Os comícios transformaram-se em acampamentos e vigílias de centenas de activistas numa iniciativa que é territorialmente extensa – com presença em São Paulo, Brasília, Rio de Janeiro, Florianópolis e Recife – mas sem líderes nacionais definidos.
As autoridades estatais e federais – o Ministério da Defesa e o Ministério da Segurança Pública – não forneceram dados sobre o número de pessoas que participaram nestes comícios ou sobre quantos pontos de protesto estão activos, de acordo com o jornal ‘Estadao’.
Os manifestantes estão acampados para pedir «alívio» e levaram a cabo bloqueios e bloqueios de estradas, de acordo com a Polícia Federal de Trânsito.
Relatórios da Polícia Militar, da Polícia Civil e da Polícia Federal apontam para uma presença maioritária de pessoas mais velhas, quase sem jovens, e afirmam que são financiadas por políticos, polícias, sindicalistas e trabalhadores rurais.

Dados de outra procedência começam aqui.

(** The lower-case form of an ASCII letter. *)
Definition toLower (c : Ascii.ascii) : Ascii.ascii :=
  let n := Ascii.nat_of_ascii c in
  if ((65 <=? n) && (n <=? 90))%nat then Ascii.ascii_of_nat (n + 32) else c.

(** Equality of two keys up to the case of their ASCII letters. *)
Fixpoint EqualFold (s t : string) : bool :=
  match s, t with
  | EmptyString, EmptyString => true
  | String a s', String b t' => Ascii.eqb (toLower a) (toLower b) && EqualFold s' t'
  | _, _ => false
  end.

(** A lookup that does not depend on the case of the keys: the key spelled
    exactly like the field if there is one, else a key equal to it up to
    case. *)
Definition lookupKey_example (props : gmap string string) (field : string)
  : option string :=
  match props !! field with
  | Some v => Some v
  | None =>
      option_map snd (List.find (fun kv => EqualFold (fst kv) field) (map_to_list props))
  end.

(** An authentication parser that accepts everything. *)
Definition auth_accept (props : gmap string string) (a : unit) : option error * unit :=
  (None, a).

Definition InitWithMetadata_example : gmap string string -> pgMetadata unit ->
                                      option error * pgMetadata unit :=
  InitWithMetadata (fun a => a) auth_accept parseDuration_example lookupKey_example.

Definition metadata_zero : pgMetadata unit := mkMetadata tt "" "" 0.

Definition store_example : PostgreSQL unit :=
  mkPostgreSQL (mkMetadata tt "" "dapr_metadata" (20 * Second)) (Some ConnectedPool) true.

Definition store_new : PostgreSQL unit :=
  mkPostgreSQL metadata_zero None false.

(** Host [host-0] (application [a1] at [addr1]) declares the actor type
    [cat]; one reminder is stored. *)
Definition db_example : DB :=
  mkDB ""
       [mkHostRow "host-0" "addr1" "a1" 1 100]
       [mkHostActorTypeRow "host-0" "cat" 30]
       []
       [mkReminderRow "cat" "id1" "wake" 500]
       100 1.

Definition world_of (d : DB) (faults : list (option error)) (ctxdone : list (option error))
  : World :=
  mkWorld d None faults ctxdone [].

Definition unique_violation : error := PgError UniqueViolation.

«Vamos ficar aqui até que as Forças Armadas impeçam o verdadeiro golpe, que é a inauguração de Lula», explicou Luiz, um dos manifestantes reunidos em frente ao Comando Militar do Leste no centro do Rio de Janeiro.
Os acampamentos estão repletos de lonas e gazebos e adornados com faixas com slogans como «Forças Armadas, salvem o Brasil», «Queremos eleições limpas» e «O povo está a acampar para que o ladrão não suba a rampa», em referência à rampa do Palácio do Planalto, a sede presidencial.
Paragens para cantar o hino nacional são comuns e há muitas T-shirts da selecção brasileira de futebol, um símbolo da campanha do Bolsonaro.
«Se Bolsonaro não falar, eles roubam-nos», acrescentou outro homem, que acusou o Partido dos Trabalhadores de Lula de querer confiscar os bens das pessoas. «Se Deus quiser, isto terminará antes do Campeonato do Mundo», disse outro participante, referindo-se ao início do Campeonato do Mundo no Qatar, no domingo, 20 de Novembro.